### [WHAT THE EXERCISE ASKS]
Two lines mark the range in the entries below: the one holding "Inductive json : Type" and the one holding "match f with". Set down those two and all lines between them, exactly.
═════ RECORDED INFORMATION ═════
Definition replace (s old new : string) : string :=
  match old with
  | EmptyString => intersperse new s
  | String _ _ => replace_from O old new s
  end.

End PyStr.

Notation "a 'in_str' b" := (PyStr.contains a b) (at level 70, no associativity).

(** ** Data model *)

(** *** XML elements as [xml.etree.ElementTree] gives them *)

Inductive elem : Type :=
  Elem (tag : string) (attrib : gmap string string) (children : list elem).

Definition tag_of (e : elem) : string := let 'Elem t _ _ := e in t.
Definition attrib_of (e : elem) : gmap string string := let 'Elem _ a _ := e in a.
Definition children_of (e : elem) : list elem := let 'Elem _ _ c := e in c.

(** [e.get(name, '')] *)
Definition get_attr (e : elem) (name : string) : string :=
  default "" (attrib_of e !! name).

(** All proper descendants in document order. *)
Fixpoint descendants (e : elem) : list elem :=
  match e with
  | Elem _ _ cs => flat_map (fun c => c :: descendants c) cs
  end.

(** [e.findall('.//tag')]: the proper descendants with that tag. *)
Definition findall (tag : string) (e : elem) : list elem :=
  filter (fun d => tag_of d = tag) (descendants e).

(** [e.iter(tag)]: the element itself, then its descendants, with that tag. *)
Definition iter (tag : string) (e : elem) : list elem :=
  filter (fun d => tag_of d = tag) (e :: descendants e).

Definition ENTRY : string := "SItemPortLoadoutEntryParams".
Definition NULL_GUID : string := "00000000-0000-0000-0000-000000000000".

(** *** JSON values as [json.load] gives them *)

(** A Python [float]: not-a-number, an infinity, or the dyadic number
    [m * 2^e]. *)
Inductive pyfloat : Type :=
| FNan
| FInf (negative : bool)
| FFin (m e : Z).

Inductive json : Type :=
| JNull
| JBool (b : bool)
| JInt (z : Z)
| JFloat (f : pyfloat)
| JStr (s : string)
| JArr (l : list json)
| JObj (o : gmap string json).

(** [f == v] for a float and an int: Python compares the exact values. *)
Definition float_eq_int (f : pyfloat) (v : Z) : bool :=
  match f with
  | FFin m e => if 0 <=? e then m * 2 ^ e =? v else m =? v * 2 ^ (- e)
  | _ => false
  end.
═════
### [SOLUTION FOR THIS PROBLEM]
Inductive json : Type :=
| JNull
| JBool (b : bool)
| JInt (z : Z)
| JFloat (f : pyfloat)
| JStr (s : string)
| JArr (l : list json)
| JObj (o : gmap string json).

(** [f == v] for a float and an int: Python compares the exact values. *)
Definition float_eq_int (f : pyfloat) (v : Z) : bool :=
  match f with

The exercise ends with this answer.